= Jonathan Trigell =

British author

Jonathan Trigell is a dual national British and French author. His first novel, Boy A, won the John Llewellyn Rhys Prize 2004, the Waverton Good Read Award and the inaugural World Book Day Prize in 2008.

Boy A was subsequently filmed by Cuba Pictures & Film4. Directed by John Crowley and starred Andrew Garfield, Katie Lyons and Peter Mullan. Among other prizes, Boy A won four BAFTA Awards and the Jury Prize at the Berlin Film Festival.

Jonathan completed an MA in creative writing at Manchester University, where he also studied English as an undergraduate. He spent many years in the French Alps working in the Tourism Industry and lived for a time in Chamonix, France.

Chamonix was the setting for Trigell's follow up novel Cham, familiar name of Chamonix, also acquired by Serpent's Tail publishing house. Cham was published in October 2007 and shortlisted for the Boardman Tasker Prize.

Jonathan's third work Genus - about a dystopian, genetically divided Britain - was published in July 2011. Genus was optioned for film by Matador Pictures, with Mike Carey attached to write the script. Though it is set in a near-future London, the central character of Genus is very clearly based upon Toulouse-Lautrec.

Trigell's fourth novel was published by Little, Brown in 2015 and titled The Tongues of Men or Angels. In an interview the author called it "a Biblical era Road Movie". The novel is a faction account of the process by which the Apostle Paul - heavily influenced by Mystery Religions - transformed what was a small sect of Judaism into a separate faith and the conflict this brought with Jesus's brother James the Just.

The Mail On Sunday described it as "a high-octane take on the post-Crucifixion schism that emerged between Judaism and Christianity amid the brutality of Roman rule. Written with an inventive wit and verve, this is an impressive distillation of the Christian myth in the earthy poetry of the everyday vernacular; his portrayal of the Crucifixion is particularly visceral… a bravura and original performance."
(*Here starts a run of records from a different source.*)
Lemma falloc_ok s m hs cs pg p t u :
  inv (Some pg) s m hs cs → frame_lock s = false → page_of s t u pg → pages s !! pg = Some p →
  (∀ g, g ∈ frame_table s → f_page g ≠ pg) →
  (∃ k s' m', falloc pg USER_ZERO s = Ok (k, s') ∧ k ≠ NULL ∧ inv (Some pg) s' m' hs cs ∧ frame_lock s' = false ∧
     kept s s' ∧ pages s' !! pg = Some (set_kpage k p) ∧ (∃ tick, MkFrame k pg tick ∈ frame_table s') ∧
     (∀ t' u' k', page_of s t' u' k' → k' ≠ pg → contents_of s' m' hs cs k' = contents_of s m hs cs k') ∧
     frame_source s m m' k ∧ (mm_room (hw s) → mm_room (hw s'))) ∨
  (falloc pg USER_ZERO s = Err Panic ∧ exhausted s).
Proof.
  intros Hi Hl Hpo Hp Hnf. assert (Hhw := i_hw _ _ _ _ _ Hi).
  destruct (mm_get _ _ Hhw) as [Hget|(k & h & Hget & Hk & Hnone & Hrep & Hroom)]; cycle 1.
  { left. exists k, (set_frame_lock false (taken h k pg p s)), (kernel_write k (replicate PGSIZE_nat 0) m).
    assert (Hi' := inv_taken s m hs cs pg p t u k h Hi Hpo Hp Hnf Hnone Hrep).
    split; [by apply falloc_take|]. split; [done|]. split; [by destruct Hi'; constructor|]. split; [done|].
    split; [by constructor|]. split; [apply lookup_insert_eq|]. split; [exists (ticks s); apply elem_of_app; right; by apply list_elem_of_singleton|].
    split; [|split; [left; split; [apply lookup_insert_eq|by exists h]|done]].
    intros t' u' k' Hk' Hne. unfold contents_of. simpl. rewrite lookup_insert_ne by done.
    destruct (pages s !! k') as [p'|] eqn:E; [|done]. simpl. do 2 f_equal. unfold content. destruct (present p') eqn:Epr; [|done|done].
    simpl. rewrite lookup_insert_ne; [done|]. intros Ek. assert (Hx := Hk'). destruct Hx as (x & _ & _ & Hx & _).
    assert (Hpl := i_place _ _ _ _ _ Hi _ _ _ _ _ Hk' Hx E). unfold placed in Hpl. rewrite Epr in Hpl.
    destruct Hpl as (_ & _ & tick & Hin); [congruence|]. destruct (i_frame _ _ _ _ _ Hi _ Hin) as ([d Hd] & _). simpl in Hd.
    by rewrite <- Ek, Hnone in Hd. }
  destruct (decide (frame_table s = [])) as [Hempty|Hne].
  { right. split; [|split; [done|by left]]. unfold falloc, acquire_frame.
    erewrite run_bind_ok; [|erewrite run_bind_ok; [|reflexivity]; run_assert; [reflexivity|by rewrite Hl]].
    rewrite (run_bind_ok _ _ _ _ _ (on_hw_read _ (set_frame_lock true s) _ Hget)). cbn [negb Z.eqb NULL].
    apply run_bind_err. unfold get_frame_to_evict. erewrite run_bind_ok; [|reflexivity]. apply run_bind_err, run_assert_fail.
    simpl. by rewrite Hempty. }
  destruct (falloc_evicts s m hs cs pg p t u Hi Hl Hpo Hp Hnf Hget Hne)
    as [(i & f & e & x & h & w & n & Hlru & He & Hfp & Hnn & Hsome & Hrun & Hi' & Hc & Hh & Hroom)|[Hrun Hfull]]; [left|right].
  2: { split; [done|]. split; [done|by right]. }
  exists (f_kpage f). eexists _, _. split; [exact Hrun|]. split; [done|]. split; [exact Hi'|]. split; [done|].
  split; [by constructor|]. split; [simpl; by rewrite lookup_insert_ne, lookup_insert_eq|].
  split; [exists (last_accessed_tick f); apply elem_of_app; right; by apply list_elem_of_singleton|].
  split; [exact Hc|]. split; [right; split; [done|]; by exists i, f|done].
Qed.
End falloc.
End VmFalloc.
(** A page that is about to be loaded. *)
Lemma inv_absent s m hs cs pg p t u x :
  inv None s m hs cs → page_of s t u pg → threads s !! t = Some x → pages s !! pg = Some p → present p ≠ PRESENT_MEMORY →
  inv (Some pg) s m hs cs ∧ ∀ g, g ∈ frame_table s → f_page g ≠ pg.
Proof.
  intros Hi Hpo Hx Hp Hpr. split.
  - destruct Hi as [? ? ? ? ? Hpage ? Hpl ? ? ? Hfr ? ?] eqn:E. clear E. constructor; try done.
    + intros t' u' k' x' p' Hk' Hx' Hp'. specialize (Hpl t' u' k' x' p' Hk' Hx' Hp'). unfold placed in *.
      destruct (present p'); try done. intros _. by apply Hpl.
    + intros t' u' k' x' Hk' Hx' [= <-]. destruct (page_of_inj _ _ _ _ _ _ _ _ _ _ Hi Hpo Hk') as [<- <-].
      destruct (Hpage _ _ _ Hpo) as (p0 & ? & <- & _). simplify_eq.
      specialize (Hpl _ _ _ _ _ Hpo Hx Hp). unfold placed in Hpl. destruct (present p); [done|by destruct Hpl..].
    + intros f Hf. destruct (Hfr f Hf) as (? & ? & t' & u' & p' & ? & ? & ? & Hm). split_and!; try done.
      exists t', u', p'. split_and!; try done. intros _. by apply Hm.
  - intros g Hg E. destruct (i_frame _ _ _ _ _ Hi g Hg) as (_ & _ & _ & _ & p' & _ & Hp' & _ & Hm).
    rewrite E, Hp in Hp'. injection Hp' as <-. apply Hpr, Hm. done.
Qed.
Lemma stack_page_alloc_ok s m hs cs x q :
  inv None s m hs cs → frame_lock s = false → page_lock s = false → threads s !! current s = Some x → process x = Some q →
  stack_ok x → stack_ok (grown x) → (∀ k, ¬ page_of s (current s) (bottom x - PGSIZE) k) → mm_room (hw s) →
  (∃ d s' m', stack_page_alloc junk s = Ok (bottom x - PGSIZE, s') ∧ stack_grown s m hs cs x d s' m') ∨
  (stack_page_alloc junk s = Err Panic ∧ exhausted s).
Proof.
  intros Hi Hl Hpl Hx Hq Hst Hst' Hnew Hroom. set (u := bottom x - PGSIZE) in *.
  assert (Hub : user_page u).
  { destruct Hst, Hst' as [_ Hst']. unfold user_page, u, bottom, grown, MAX_STACK_SIZE, PHYS_BASE in *. simpl in *. rewrite PGSIZE_val in *. split; [lia|divlia]. }
  unfold stack_page_alloc, acquire_page.
  erewrite run_bind_ok; [|erewrite run_bind_ok; [|reflexivity]; run_assert; [reflexivity|by rewrite Hpl]].
  set (s0 := set_page_lock true s). rewrite (run_bind_ok _ _ _ _ _ (vm_new_page_ok s0)).
  rewrite (run_bind_ok _ _ _ _ _ (get_stack_bottom_ok (allocated s0) x Hx Hst)). erewrite run_bind_ok; [|reflexivity].
  destruct (i_thread _ _ _ _ _ Hi _ _ _ Hx Hq) as [Hdir [spt Hspt]].
  assert (Hfree : spt !! u = None).
  { destruct (spt !! u) as [k|] eqn:E; [|done]. destruct (Hnew k). by exists x, q, spt. }
  rewrite (u32_id (bottom x - PGSIZE)) by (destruct Hub; unfold in_u32, u, PHYS_BASE in *; lia). fold u.
  set (p := MkPage u (kpage junk) PRESENT_MEMORY true (current s) (p_file junk) (ofs junk) (read_bytes junk) (zero_bytes junk) (swap_page junk)).
  destruct (fill_page_ok s0 x q spt p (λ p, MkPage u (kpage p) PRESENT_MEMORY true (current s) (p_file p) (ofs p)
              (read_bytes p) (zero_bytes p) (swap_page p)) Hx Hq Hspt Hfree eq_refl) as (s2 & Hfill & Hadd).
  change (current (allocated s0)) with (current s).
  rewrite (run_bind_ok _ _ _ _ _ Hfill), (run_bind_ok _ _ _ _ _ Hadd). set (s3 := added q spt p s0).
  assert (Hi0 : inv None s0 m hs cs) by (by destruct Hi; constructor).
  assert (Hi3 : inv (Some (next_key s)) s3 m hs cs).
  { apply (inv_added s0 m hs cs _ (current s) x q spt p); try done; by right. }
  assert (Hpo3 : page_of s3 (current s) u (next_key s)).
  { apply (added_page_of s0 m hs cs (current s) x q spt p Hi0 Hx Hq Hspt eq_refl Hfree). by right. }
  assert (Hp3 : pages s3 !! next_key s = Some p) by apply lookup_insert_eq.
  assert (Hnf : ∀ g, g ∈ frame_table s3 → f_page g ≠ next_key s).
  { intros g Hg. destruct (i_frame _ _ _ _ _ Hi g Hg) as (_ & _ & t0 & u0 & p0 & Hpo & _). by eapply (added_old s m hs cs). }
  destruct (page_frame_alloc_ok s3 m hs cs (next_key s) p u x Hi3 Hl Hpo3 Hx Hp3 Hnf Hroom)
    as [(k & s4 & m4 & h & Hrun & Hg & Hrep)|[Hrun Hex]]; cycle 1.
  { right. split; [by apply run_bind_err|exact Hex]. }
  left. rewrite (run_bind_ok _ _ _ _ _ Hrun). destruct Hg as [Hi4 Hl4 [K1 K2 K3 K4 K5 K6 K7] Hp4 [tick Hin] Hc4 Hsrc] eqn:EG. clear EG.
  destruct (i_frame _ _ _ _ _ Hi4 _ Hin) as ([d Hd] & _). simpl in Hd.
  assert (Hx4 : threads s4 !! current s = Some x) by (by rewrite K1).
  assert (Hpo4 : page_of s4 (current s) u (next_key s)) by (by apply (page_of_same s3 s4)).
  erewrite run_bind_ok; [|rewrite (run_bind_ok _ _ _ _ _ (vm_thread_current_ok (set_hw h s4) x ltac:(simpl; rewrite K3; exact Hx4))); reflexivity].
  set (m5 := map_at (pagedir x) u (λ _, Mapping (Some k) (writable p) false false) m4) in *.
  set (s5 := loaded h (swp s4) (fsys s4) (next_key s) (set_kpage k p) s4).
  assert (Hfr5 : frames m5 = <[k := d]> (frames m4)) by (simpl; by rewrite insert_id).
  assert (Hi5 : inv None s5 m5 hs cs).
  { eapply (inv_loaded s4 m4 m5 hs cs _ (set_kpage k p) (current s) u tick x d); try done; apply Hi4. }
  assert (Es5 : set_hw h s4 = s5).
  { unfold s5, loaded. change (set_present PRESENT_MEMORY (set_kpage k p)) with (set_kpage k p).
    unfold set_pages, set_hw, set_fsys, set_swp. simpl. by rewrite insert_id. }
  rewrite Es5. change (current s5) with (current s4). rewrite K3. change (current s3) with (current s).
  assert (Hgrown : grown x = MkThread (pagedir x) (esp x) (u32 (stack_pages x + 1)) (process x)).
  { unfold grown. rewrite u32_id; [done|]. destruct Hst, Hst'. unfold in_u32, MAX_STACK_SIZE in *. rewrite PGSIZE_val in *. lia. }
  rewrite <- Hgrown. set (s6 := set_threads (<[current s := grown x]> (threads s5)) s5).
  assert (Hp6 : pages s6 !! next_key s = Some (set_kpage k p)) by apply lookup_insert_eq.
  rewrite (run_bind_ok _ _ _ _ _ (vm_get_page_ok _ _ _ Hp6)).
  exists d, (set_page_lock false s6), m5. split.
  { unfold release_page. erewrite run_bind_ok; [reflexivity|]. erewrite run_bind_ok; [|reflexivity].
    run_assert; [reflexivity|]. change (page_lock s6) with (page_lock s4). by rewrite K5. }
  assert (Hi6 : inv None s6 m5 hs cs) by (by apply (inv_thread s5 m5 hs cs (current s) x (grown x))).
  constructor; [by destruct Hi6; constructor|simpl; by rewrite K1|exact K3|done| | |].
  - intros t v. transitivity (space s5 m5 hs cs t v).
    { exact (space_thread s5 m5 hs cs (current s) x (grown x) Hx4 eq_refl eq_refl t v). }
    fold u. destruct (decide (t = current s ∧ v = u)) as [[-> ->]|Hne].
    + rewrite !Z.eqb_refl. simpl. rewrite (space_page_of s5 _ _ _ _ _ (next_key s)) by done.
      by rewrite (loaded_content s4 m4 m5 hs cs (next_key s) (set_kpage k p) d h (swp s4) (fsys s4) Hfr5).
    + replace ((t =? current s) && (v =? u)) with false by (symmetry; apply andb_false_iff; lia).
      change (space s m hs cs t v) with (space s0 m hs cs t v).
      rewrite <- (space_added s0 m hs cs (current s) x q spt p Hi0 Hx Hq Hspt eq_refl Hfree) by (simpl; lia). fold s3.
      apply space_ext; [done..|]. intros k' Hk'. assert (Hk'' : k' ≠ next_key s).
      { intros ->. apply Hne. destruct (page_of_inj _ _ _ _ _ _ _ _ _ _ Hi3 Hpo3 Hk'). lia. }
      rewrite <- (Hc4 t v k' Hk' Hk'').
      eapply (loaded_contents s4 m4 m5 hs cs (next_key s) (set_kpage k p) tick d h (swp s4) (fsys s4) Hi4 Hin Hfr5); [done| |done].
      by apply (page_of_same s3 s4).
  - exists k. split; [unfold m5; simpl; by rewrite !Z.eqb_refl|done].
  - destruct Hsrc as [[E Hget]|(Hget & i & f & Hlru & -> & _ & E)]; [left|right].
    { split; [rewrite Hd in E; by injection E|by exists k]. }
    split; [exact Hget|]. exists i, f. split; [exact Hlru|congruence].
Qed.
End run.
End stack.
End VmStack.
In 2022 Trigell's fifth novel Under Country was published. It is substantially set in Blackmoor, a fictional pit village in County Durham, chronicling the vicissitudes of a family and the town itself during the miner's strike and the subsequent coal mining decline and closures.

A.C. Grayling said of Under Country: "Trigell's compelling tale is written with granular precision and subtle insight; it is a moving, often excoriating story of struggle and redemption: a tale of the recent but still living past that speaks volumes about today."

James O'Brien called it, "Brilliant. A superb book."

In an interview, Trigell revealed that he has strong family connections with the former colliery town of Stanley, which shares many characteristics with the fictional Blackmoor.

Under Country contains a detailed description of the violent clash between the police and striking miners at the Battle of Orgreave.